| Work order |
Go to the line in the entries below that holds "openMemoryMappedFile mapped (Backend_close" and repeat exactly from there through the line that holds "Definition LogEntry_text (e", inclusive.
[Data section]
Definition SharedMemory_isOpen (m : SharedMemory) : bool :=
  match sh_buffer m with Some _ => true | None => false end.

Section backend.
Context (pageSize : Z).

Definition adjustSizeToPageSize (size : Z) : outcome Z :=
  if size <=? pageSize then Ok pageSize
  else if pageSize =? 0 then Undef DivisionByZero
  else
    let pageCount := to_int (size / pageSize) in
    pageCount ← (if to_size (pageCount * pageSize) <? size then int_add pageCount 1 else Ok pageCount);
    Ok (to_size (pageCount * pageSize)).

(** [open]: the file gets one byte more than the mapping, which is zeroed. *)
Definition SharedMemory_open (mapped : bool) (name : str) (maxSize : Z) (m : SharedMemory) (fs : files)
    : outcome (SharedMemory * files * bool) :=
  size ← adjustSizeToPageSize maxSize;
  if mapped then
    let zeros := replicate (Z.to_nat size) NUL in
    Ok (mkSharedMemory name (Some zeros) size (sh_writtenSize m) (sh_readSize m),
        <[name := zeros ++ [NUL]]> fs, true)
  else Ok (mkSharedMemory name (sh_buffer m) size (sh_writtenSize m) (sh_readSize m), fs, false).

(** [write] copies into the mapping, which the file shares, without testing the bounds. *)
Definition SharedMemory_write (data : str) (writeOffset : Z) (m : SharedMemory) (fs : files)
    : outcome (SharedMemory * files) :=
  match sh_buffer m with
  | None => Undef NullDeref
  | Some buffer =>
      buffer ← write_at writeOffset data buffer;
      Ok (mkSharedMemory (sh_name m) (Some buffer) (sh_size m)
            (size_add (sh_writtenSize m) (Z.of_nat (length data))) (sh_readSize m),
          <[sh_name m := buffer ++ [NUL]]> fs)
  end.

Definition SharedMemory_append (data : str) (m : SharedMemory) (fs : files) : outcome (SharedMemory * files) :=
  offset ← size_rem (sh_writtenSize m) (sh_size m);
  SharedMemory_write data offset m fs.

(** [read] copies [size] bytes out of the mapping, again without testing the bounds. *)
Definition SharedMemory_read (size readOffset : Z) (m : SharedMemory) : outcome (SharedMemory * str) :=
  match sh_buffer m with
  | None => Undef NullDeref
  | Some buffer =>
      if (0 <=? readOffset) && (readOffset + size <=? Z.of_nat (length buffer)) then
        Ok (mkSharedMemory (sh_name m) (sh_buffer m) (sh_size m) (sh_writtenSize m) (size_add (sh_readSize m) size),
            take (Z.to_nat size) (drop (Z.to_nat readOffset) buffer))
      else Undef BufferOverflow
  end.

(** The range that [msync] is asked to write; a mapping is in the page cache already. *)
Definition SharedMemory_flushToDisc (m : SharedMemory) : option str * Z := (sh_buffer m, sh_writtenSize m).

(** What is written at an offset is read back from it. *)
Lemma shared_memory_read_back data offset m fs m' fs' : 0 <= offset →
  SharedMemory_write data offset m fs = Ok (m', fs') →
  ∃ m'', SharedMemory_read (Z.of_nat (length data)) offset m' = Ok (m'', data).
Proof.
  intros Hoff E. unfold SharedMemory_write in E. destruct (sh_buffer m) as [buffer|]; [|done].
  unfold write_at in E. destruct (Z.leb_spec (offset + Z.of_nat (length data)) (Z.of_nat (length buffer))); [|done].
  simpl in E. simplify_eq. unfold SharedMemory_read. cbn [sh_buffer].
  rewrite !length_app, length_take, length_drop.
  destruct (Z.leb_spec 0 offset); [|lia].
  destruct (Z.leb_spec (offset + Z.of_nat (length data))
    (Z.of_nat (Z.to_nat offset `min` length buffer + (length data + (length buffer - (Z.to_nat offset + length data)))))); [|lia].
  cbn [andb]. eexists. do 2 f_equal. rewrite Nat2Z.id.
  rewrite drop_app_length' by (rewrite length_take; lia). by rewrite take_app_length.
Qed.

(** ** [core/logger/memory_mapped_file_backend.hpp] *)

Record MemoryMappedFileBackend : Type := mkMemoryMappedFileBackend {
  mb_rotationId : Z;
  mb_rotationSize : Z;
  mb_resourceName : str;
  mb_originalResourceName : str;
  mb_resourceExtension : str;
  mb_logFile : SharedMemory
}.

Definition MemoryMappedFileBackend_new : MemoryMappedFileBackend :=
  mkMemoryMappedFileBackend 1 0 [] [] [] SharedMemory_new.

Definition with_log_file (m : SharedMemory) (b : MemoryMappedFileBackend) : MemoryMappedFileBackend :=
  mkMemoryMappedFileBackend (mb_rotationId b) (mb_rotationSize b) (mb_resourceName b) (mb_originalResourceName b)
    (mb_resourceExtension b) m.

Definition openMemoryMappedFile (mapped : bool) (b : MemoryMappedFileBackend) (fs : files)
    : outcome (MemoryMappedFileBackend * files) :=
  '(m, fs, _) ← SharedMemory_open mapped (mb_resourceName b) (mb_rotationSize b) (mb_logFile b) fs;
  if SharedMemory_isOpen m then Ok (with_log_file m b, fs) else Throw RuntimeError.

Definition Backend_open (mapped : bool) (b : MemoryMappedFileBackend) (fs : files)
    : outcome (MemoryMappedFileBackend * files) :=
  b ← (if contains (mb_resourceName b) ($".") then
         let resourceNameParts := split (mb_resourceName b) "."%char in
         original ← vec_at 0 resourceNameParts;
         extension ← vec_at 1 resourceNameParts;
         Ok (mkMemoryMappedFileBackend (mb_rotationId b) (mb_rotationSize b) (mb_resourceName b) original extension
               (mb_logFile b))
       else Ok (mkMemoryMappedFileBackend (mb_rotationId b) (mb_rotationSize b) (mb_resourceName b)
                  (mb_resourceName b) (mb_resourceExtension b) (mb_logFile b)));
  openMemoryMappedFile mapped b fs.

Definition Backend_close (b : MemoryMappedFileBackend) : MemoryMappedFileBackend :=
  with_log_file (SharedMemory_close (mb_logFile b)) b.

(** The name of the next file; [m_rotationId] is an [unsigned int]. *)
Definition rotated_name (b : MemoryMappedFileBackend) (rotationId : Z) : str :=
  mb_originalResourceName b ++ ($"_") ++ to_string rotationId ++
    (if bool_decide (length (mb_resourceExtension b) = 0%nat) then [] else ($".") ++ mb_resourceExtension b).

Definition Backend_rotate (mapped : bool) (b : MemoryMappedFileBackend) (fs : files)
    : outcome (MemoryMappedFileBackend * files) :=
  let rotationId := (mb_rotationId b + 1) mod 4294967296 in
  let b := mkMemoryMappedFileBackend rotationId (mb_rotationSize b) (rotated_name b rotationId)
             (mb_originalResourceName b) (mb_resourceExtension b) (mb_logFile b) in
  openMemoryMappedFile mapped (Backend_close b) fs.

(** [process], for the text of the entry. *)
Definition Backend_process (mapped : bool) (entry : str) (b : MemoryMappedFileBackend) (fs : files)
    : outcome (MemoryMappedFileBackend * files) :=
  let entryAsString := entry ++ [chr 10] in
  '(b, fs) ← (if sh_size (mb_logFile b) <=? size_add (sh_writtenSize (mb_logFile b)) (Z.of_nat (length entryAsString))
              then Backend_rotate mapped b fs else Ok (b, fs));
  '(m, fs) ← SharedMemory_append entryAsString (mb_logFile b) fs;
  Ok (with_log_file m b, fs).

Fixpoint process_entries (mapped : bool) (entries : list str) (b : MemoryMappedFileBackend) (fs : files)
    : outcome (MemoryMappedFileBackend * files) :=
  match entries with
  | [] => Ok (b, fs)
  | e :: rest => '(b, fs) ← Backend_process mapped e b fs; process_entries mapped rest b fs
  end.
End backend.

(** ** [core/logger/log_entry.hpp] and [core/logger/logger.cpp] *)

Record LogEntry : Type := mkLogEntry {
  le_logLevel : LogLevel;
  le_sender : str;
  le_message : str
}.

Definition LogLevel_number (level : LogLevel) : Z :=
  match level with
  | LEVEL_FATAL => 0 | LEVEL_ERROR => 1 | LEVEL_WARNING => 2 | LEVEL_INFO => 3 | LEVEL_DEBUG => 4
  end.

Section logger.
Context `{!Platform} (pageSize : Z).

(** The stream operator. *)
Definition LogEntry_text (e : LogEntry) : outcome str :=
  format ($"%s : %s , %s , %s")
    [FStr (utc_datetime MICROSECONDS); FStr (logLevelToString (le_logLevel e)); FStr (le_sender e); FStr (le_message e)].

Record Logger : Type := mkLogger {
  lg_backendEnabled : bool;
  lg_copyToStdout : bool;
  lg_buffer : QueueMPSC LogEntry;
  lg_backend : MemoryMappedFileBackend;
  lg_writePeriodInMicroseconds : Z;
  lg_logLevel : Z
}.

(** [initialise] makes a queue, whose dummy node is at [dummy]. *)
Definition Logger_initialise (configuration : LoggerArguments) (dummy : Z) (l : Logger) : Logger :=
  let named := negb (bool_decide (length (la_memoryMappedFileName configuration) = 0%nat)) in
  let backend := lg_backend l in
  mkLogger (if named then true else lg_backendEnabled l) (la_copyToStdout configuration) (QueueMPSC_new dummy)
    (if named then
       mkMemoryMappedFileBackend (mb_rotationId backend) (la_rotationSizeInBytes configuration)
         (la_memoryMappedFileName configuration) (mb_originalResourceName backend) (mb_resourceExtension backend)
         (mb_logFile backend)
     else backend)
    (to_size (la_writePeriodInMilliSeconds configuration * 1000)) (LogLevel_number (la_logLevel configuration)).

(** [log], with the address of the node a logged entry gets. *)
Definition Logger_log (newNode : Z) (level : LogLevel) (sender message : str) (l : Logger) : outcome Logger :=
  if LogLevel_number level <=? lg_logLevel l then
    buffer ← QueueMPSC_push newNode (mkLogEntry level sender message) (lg_buffer l);
    Ok (mkLogger (lg_backendEnabled l) (lg_copyToStdout l) buffer (lg_backend l) (lg_writePeriodInMicroseconds l)
          (lg_logLevel l))
  else Ok l.

(** The entries of a flushed list: to the backend, and the messages to the console. *)
Fixpoint log_nodes (mapped : bool) (fuel : nat) (p : option Z) (l : Logger) (fs : files) (console : list str)
    : outcome (Logger * files * list str) :=
  match p, fuel with
  | None, _ => Ok (l, fs, console)
  | Some _, O => NoFuel
  | Some currentLog, S fuel' =>
      node ← node_at currentLog (lg_buffer l);
      match nd_data node with
      | None => Undef NullDeref
      | Some entry =>
          '(backend, fs) ← (if lg_backendEnabled l then
                              text ← LogEntry_text entry;
                              Backend_process pageSize mapped text (lg_backend l) fs
                            else Ok (lg_backend l, fs));
          let l := mkLogger (lg_backendEnabled l) (lg_copyToStdout l) (lg_buffer l) backend
                     (lg_writePeriodInMicroseconds l) (lg_logLevel l) in
          let console := if lg_copyToStdout l then console ++ [le_message entry] else console in
          log_nodes mapped fuel' (nd_next node) l fs console
      end
  end.

(** One round of the loop of [run]. *)
Definition Logger_round (mapped : bool) (fuel : nat) (l : Logger) (fs : files) (console : list str)
    : outcome (Logger * files * list str) :=
  '(buffer, currentLog) ← QueueMPSC_flush (lg_buffer l);
  log_nodes mapped fuel currentLog
    (mkLogger (lg_backendEnabled l) (lg_copyToStdout l) buffer (lg_backend l) (lg_writePeriodInMicroseconds l)
       (lg_logLevel l)) fs console.
End logger.

(** * What the log files hold *)

(** An entry's text and its line end fit into 2048 bytes, so into the smallest file on pages of
    4096 bytes. *)
Lemma LogEntry_text_fits `{!Platform} e text : LogEntry_text e = Ok text → (length (text ++ [chr 10]) <= 2048)%nat.
Proof.
  unfold LogEntry_text, format. intros Ht. apply bind_Ok_inv in Ht as (buf & _ & [= <-]).
  rewrite length_app, length_take. simpl length. unfold MAX_BUFFER_SIZE. lia.
Qed.

(** The lines of a file, and its bytes: the lines, then zeros, then the byte [open] wrote. *)
Definition log_lines (texts : list str) : str := concat ((λ text, text ++ [chr 10]) <$> texts).
Definition log_bytes (n : nat) (texts : list str) : str :=
  log_lines texts ++ replicate (n - length (log_lines texts)) NUL ++ [NUL].

(** Reference packing: a file takes the next entry unless that would fill it. *)
Fixpoint pack (n : nat) (current entries : list str) : list (list str) :=
  match entries with
  | [] => [current]
  | e :: rest =>
      if bool_decide (n <= length (log_lines current) + length (e ++ [chr 10]))%nat
      then current :: pack n [e] rest else pack n (current ++ [e]) rest
  end.

(** The files of a log named [stem.ext], in the order they are opened. *)
Definition log_file_name (stem ext : str) (k : nat) : str :=
  match k with O => stem | S _ => stem ++ ($"_") ++ to_string (Z.of_nat k + 1) end ++ ($".") ++ ext.

Lemma log_lines_snoc texts e : log_lines (texts ++ [e]) = log_lines texts ++ e ++ [chr 10].
Proof. unfold log_lines. rewrite fmap_app, concat_app. simpl. by rewrite app_nil_r. Qed.

Lemma concat_pack n current entries : concat (pack n current entries) = current ++ entries.
Proof.
  revert current. induction entries as [|e entries IH]; intros current; simpl; [by rewrite !app_nil_r|].
  case_bool_decide; simpl; rewrite IH; [done|by rewrite <- app_assoc].
Qed.

Lemma log_file_name_inj stem ext k1 k2 : Z.of_nat k1 < 4294967296 → Z.of_nat k2 < 4294967296 →
  log_file_name stem ext k1 = log_file_name stem ext k2 → k1 = k2.
Proof.
  intros H1 H2 E. unfold log_file_name in E. apply app_inv_tail in E.
  assert (∀ k, stem ≠ stem ++ ($"_") ++ to_string (Z.of_nat k + 1)) as Hne.
  { intros k E'. apply (f_equal length) in E'. rewrite !length_app in E'. simpl in E'. lia. }
  destruct k1 as [|k1], k2 as [|k2]; [done|by destruct (Hne (S k2))|by destruct (Hne (S k1))|].
  apply app_inv_head, app_inv_head in E. apply (f_equal stol) in E.
  rewrite !stol_to_string_nil in E by (clear - H1 H2; mlia). injection E. lia.
Qed.

Section log_files.
Context (pageSize rotationSize : Z) (n : nat) (stem ext : str).
Context (Hsize : adjustSizeToPageSize pageSize rotationSize = Ok (Z.of_nat n)).
Context (Hn : (0 < n)%nat) (Hn2 : Z.of_nat n + Z.of_nat n < SIZE_MOD).
Context (Hext : ext ≠ []).

(** The backend while it writes the file after the full ones [full]. *)
Definition log_backend (k : nat) (texts : list str) : MemoryMappedFileBackend :=
  mkMemoryMappedFileBackend (Z.of_nat k + 1) rotationSize (log_file_name stem ext k) stem ext
    (mkSharedMemory (log_file_name stem ext k)
       (Some (log_lines texts ++ replicate (n - length (log_lines texts)) NUL)) (Z.of_nat n)
       (Z.of_nat (length (log_lines texts))) 0).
[/Data section]
| Result for this task |
  openMemoryMappedFile mapped (Backend_close b) fs.

(** [process], for the text of the entry. *)
Definition Backend_process (mapped : bool) (entry : str) (b : MemoryMappedFileBackend) (fs : files)
    : outcome (MemoryMappedFileBackend * files) :=
  let entryAsString := entry ++ [chr 10] in
  '(b, fs) ← (if sh_size (mb_logFile b) <=? size_add (sh_writtenSize (mb_logFile b)) (Z.of_nat (length entryAsString))
              then Backend_rotate mapped b fs else Ok (b, fs));
  '(m, fs) ← SharedMemory_append entryAsString (mb_logFile b) fs;
  Ok (with_log_file m b, fs).

Fixpoint process_entries (mapped : bool) (entries : list str) (b : MemoryMappedFileBackend) (fs : files)
    : outcome (MemoryMappedFileBackend * files) :=
  match entries with
  | [] => Ok (b, fs)
  | e :: rest => '(b, fs) ← Backend_process mapped e b fs; process_entries mapped rest b fs
  end.
End backend.

(** ** [core/logger/log_entry.hpp] and [core/logger/logger.cpp] *)

Record LogEntry : Type := mkLogEntry {
  le_logLevel : LogLevel;
  le_sender : str;
  le_message : str
}.

Definition LogLevel_number (level : LogLevel) : Z :=
  match level with
  | LEVEL_FATAL => 0 | LEVEL_ERROR => 1 | LEVEL_WARNING => 2 | LEVEL_INFO => 3 | LEVEL_DEBUG => 4
  end.

Section logger.
Context `{!Platform} (pageSize : Z).

(** The stream operator. *)
Definition LogEntry_text (e : LogEntry) : outcome str :=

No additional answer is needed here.